What you have to do
Go to the line in the entries below that holds "match class with" and repeat exactly from there through the line that holds "Definition genesis_config_from (loader", inclusive.
Content starts
(* ===== verification/Genesis.v ===== *)
(** * The genesis of a chain

    Models the genesis data of [crates/primitives/genesis-config/src/lib.rs],
    its reader in [crates/client/genesis-data-provider], the conversion into the
    pallet's configuration of [crates/pallets/starknet/src/genesis_loader.rs],
    and of the node [chain_spec.rs] and [genesis_block.rs].  The theorems say
    which genesis data a chain can start from and in what state, and that the
    block the node puts in the genesis digest is the one the pallet counts. *)
From Stdlib Require Import Strings.Ascii.
From S2P Require Import Prelude Bytes Deps Felt Hashers Transactions ComputeHash Blockifier Conversions Fee.
From S2P Require Import Execution Block CallTrace PalletStorage Pallet PalletEffects PalletProperties Chain ChainRun.
From S2P Require Import Db MappingSync Files.
Local Open Scope Z_scope.

(** ** Genesis data *)
Record HexFelt := mk_hex { hex0 : FieldElement }.

Definition hex_felt_from (felt : Felt252Wrapper) : HexFelt := mk_hex (felt0 felt).

Record PredeployedAccount := mk_account {
  pa_contract_address : HexFelt;
  pa_class_hash : HexFelt;
  pa_name : string;
  pa_private_key : option (list byte);
  pa_public_key : HexFelt;
}.

(** [mp_genesis_config::ContractClass]. *)
Inductive GenesisClass `{ContractClassI} :=
| GPath (path : string) (version : Z)
| GClass (class : ContractClass).

Record GenesisData `{ContractClassI} := mk_genesis_data {
  gd_contract_classes : list (HexFelt * GenesisClass);
  gd_sierra_class_hash_to_casm_class_hash : list (HexFelt * HexFelt);
  gd_contracts : list (HexFelt * HexFelt);
  gd_predeployed_accounts : list PredeployedAccount;
  gd_storage : list ((HexFelt * HexFelt) * HexFelt);
  gd_fee_token_address : HexFelt;
}.

Record GenesisLoader `{ContractClassI} := mk_loader { loader_base_path : Path; loader_data : GenesisData }.

(** *** Private keys

    [buffer_to_hex] gives a text or nothing to the serializer; [hex_to_buffer]
    starts from the text that [String::deserialize] found, or its error. *)
Inductive Serialized := SerializeStr (s : string) | SerializeNone.
Inductive DeError := NotAString | Custom.

(** The [hex] crate: two digits for a byte, and only digits are decoded. *)
Class HexCrate := {
  FromHexError : Type;
  hex_encode : list byte -> string;
  hex_decode : string -> result FromHexError (list byte);
}.

Definition is_hex_digit (c : ascii) : bool :=
  let n := nat_of_ascii c in
  ((48 <=? n) && (n <=? 57) || (65 <=? n) && (n <=? 70) || (97 <=? n) && (n <=? 102))%nat.

Class HexCrateLaws `{HX : HexCrate} : Prop := {
  hex_decode_encode : forall b, hex_decode (hex_encode b) = Ok b;
  hex_decode_digits : forall s b, hex_decode s = Ok b -> Forall (fun c => is_hex_digit c = true) (String.list_ascii_of_string s);
  hex_encode_empty : forall b, hex_encode b = EmptyString -> b = [];
}.

Definition buffer_to_hex `{HexCrate} (buffer : option (list byte)) : Serialized :=
  match buffer with
  | Some inner_buffer => SerializeStr (String.append "0x" (hex_encode inner_buffer))
  | None => SerializeNone
  end.

Definition hex_to_buffer `{HexCrate} (deserialized : result DeError string) : result DeError (option (list byte)) :=
  let? hex_string := deserialized in
  if String.eqb hex_string "" then Ok None
  else map_err (fun _ => Custom) (result_map Some (hex_decode hex_string)).

(** ** Reading the genesis *)

(** [serde_json] at the types of the genesis, and [ContractClassV1::try_from] a
    compiled class. *)
Class GenesisFormat `{ContractClassI} := {
  JsonError : Type;
  genesis_from_str : string -> result JsonError GenesisData;
  class_v0_from_str : string -> result JsonError ContractClass;
  CasmContractClass : Type;
  casm_from_str : string -> result JsonError CasmContractClass;
  class_v1_try_from : CasmContractClass -> result unit ContractClass;
}.

Definition GENESIS_ASSETS_DIR : string := "genesis-assets/".
Definition GENESIS_ASSETS_FILE : string := "genesis.json".
(** The constant of the same name in [genesis-data-provider/src/constants.rs]. *)
Definition PROVIDER_ASSETS_DIR : string := "genesis-assets".

Inductive LoadGenesisDataError := InvalidJson | InvalidPath.

Section loader.
  Context `{FS : FileSystem} `{SF : StarknetFf} `{SA : StarknetApi} {CC : ContractClassI} {GF : GenesisFormat}.

(** [OnDiskGenesisConfig::load_genesis_data]. *)
Definition load_genesis_data (data_path : Path) (d : Disk) : result LoadGenesisDataError GenesisData :=
  let genesis_path := path_join (path_join data_path (path_of PROVIDER_ASSETS_DIR)) (path_of GENESIS_ASSETS_FILE) in
  match read_to_string genesis_path d with
  | Err _ => Err InvalidPath
  | Ok s => map_err (fun _ => InvalidJson) (genesis_from_str s)
  end.

(** [load_genesis] of [chain_spec.rs]. *)
Definition load_genesis (data_path : Path) (d : Disk) : outcome GenesisLoader :=
  let genesis_path := path_join (path_join data_path (path_of GENESIS_ASSETS_DIR)) (path_of GENESIS_ASSETS_FILE) in
  let! genesis_file_content := unwrap (read_to_string genesis_path d) in
  let! genesis_data := unwrap (genesis_from_str genesis_file_content) in
  Ret (mk_loader _ data_path genesis_data).

(** The last case is [unimplemented!]. *)
Definition read_contract_class_from_json (json_str : string) (version : Z) : outcome ContractClass :=
  if version =? 0 then unwrap (class_v0_from_str json_str)
  else if version =? 1 then
    let! casm_contract_class := unwrap (casm_from_str json_str) in
    unwrap (class_v1_try_from casm_contract_class)
  else Panic.

(** The closure that [genesis_config_from] maps over the classes. *)
Definition load_class (loader : GenesisLoader) (d : Disk) (e : HexFelt * GenesisClass) : outcome (ClassHash * ContractClass) :=
  let '(hash, class) := e in
  let! hash := felt_into_new ClassHashT (mk_felt (hex0 hash)) in
  match class with
  | GPath path version =>
      let! json_str := unwrap (read_to_string (path_join (loader_base_path loader) (path_of path)) d) in
      let! class := read_contract_class_from_json json_str version in
      Ret (hash, class)
  | GClass class => Ret (hash, class)
  end.

(** [From<GenesisLoader> for GenesisConfig]. *)
Definition genesis_config_from (loader : GenesisLoader) (d : Disk) : outcome GenesisConfig :=
  let! contract_classes := traverse (load_class loader d) (gd_contract_classes (loader_data loader)) in
  let! sierra_to_casm_class_hash := traverse (fun '(sierra_hash, casm_hash) =>
      let! sierra_hash := felt_into_new ClassHashT (mk_felt (hex0 sierra_hash)) in
      let! casm_hash := felt_into_new ClassHashT (mk_felt (hex0 casm_hash)) in
      Ret (sierra_hash, casm_hash)) (gd_sierra_class_hash_to_casm_class_hash (loader_data loader)) in
  let! contracts := traverse (fun '(address, hash) =>
      let! address := felt_into_new ContractAddressT (mk_felt (hex0 address)) in
      let! hash := felt_into_new ClassHashT (mk_felt (hex0 hash)) in
      Ret (address, hash)) (gd_contracts (loader_data loader)) in
  let! storage := traverse (fun '(key, value) =>
      let! address := felt_into_new ContractAddressT (mk_felt (hex0 (fst key))) in
      let! storage_key := felt_into_new StorageKeyT (mk_felt (hex0 (snd key))) in
      let! value := felt_into_stark (mk_felt (hex0 value)) in
      Ret ((address, storage_key), value)) (gd_storage (loader_data loader)) in
  let! fee_token_address := felt_into_new ContractAddressT (mk_felt (hex0 (gd_fee_token_address (loader_data loader)))) in
  Ret (mk_genesis contracts sierra_to_casm_class_hash contract_classes storage fee_token_address).

End loader.

(** ** The chain specification *)

(** [SealingMode] of [runtime/src/config.rs], the storage item [Sealing]. *)
Inductive SealingMode := SealDefault | SealManual | SealInstant (finalize : bool).

#[export] Instance SealingMode_eq_dec : EqDecision SealingMode.
Proof. solve_decision. Defined.

Definition is_default (mode : SealingMode) : bool := match mode with SealDefault => true | _ => false end.

(** Keys derived from a seed phrase, and the configuration directories of
    [sc_service::BasePath]. *)
Class NodeEnvironment := {
  AuraId : Type;
  GrandpaId : Type;
  aura_from_string : string -> result unit AuraId;
  grandpa_from_string : string -> result unit GrandpaId;
  BasePath : Type;
  base_path_from : Path -> BasePath;
  from_project : BasePath;
  config_dir : BasePath -> string -> Path;
}.

Inductive ChainType := Development | LocalChain.

(** [sc_service::GenericChainSpec]: the genesis is built on demand, from files. *)
Record ChainSpec `{FileSystem} (G : Type) := mk_spec {
  spec_name : string;
  spec_id : string;
  spec_type : ChainType;
  spec_genesis : Disk -> outcome G;
}.
Arguments mk_spec {_} {G}.
Arguments spec_name {_} {G}.
Arguments spec_id {_} {G}.
Arguments spec_type {_} {G}.
Arguments spec_genesis {_} {G}.

Record RuntimeGenesisConfig `{ContractClassI} `{NodeEnvironment} := mk_runtime_genesis {
  system_code : list byte;
  aura_authorities : list AuraId;
  grandpa_authorities : list (GrandpaId * Z);
  starknet_config : GenesisConfig;
}.

Record DevGenesisExt `{ContractClassI} `{NodeEnvironment} := mk_dev_genesis {
  dev_genesis_config : RuntimeGenesisConfig;
  dev_sealing : SealingMode;
}.

Definition DEV_CHAIN_ID : string := "dev".

Section chain_spec.
  Context `{FS : FileSystem} `{SF : StarknetFf} `{SA : StarknetApi} {CC : ContractClassI} {GF : GenesisFormat}.
  Context {NE : NodeEnvironment} (WASM_BINARY : option (list byte)).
Content ends
Written solution
  match class with
  | GPath path version =>
      let! json_str := unwrap (read_to_string (path_join (loader_base_path loader) (path_of path)) d) in
      let! class := read_contract_class_from_json json_str version in
      Ret (hash, class)
  | GClass class => Ret (hash, class)
  end.

(** [From<GenesisLoader> for GenesisConfig]. *)
Definition genesis_config_from (loader : GenesisLoader) (d : Disk) : outcome GenesisConfig :=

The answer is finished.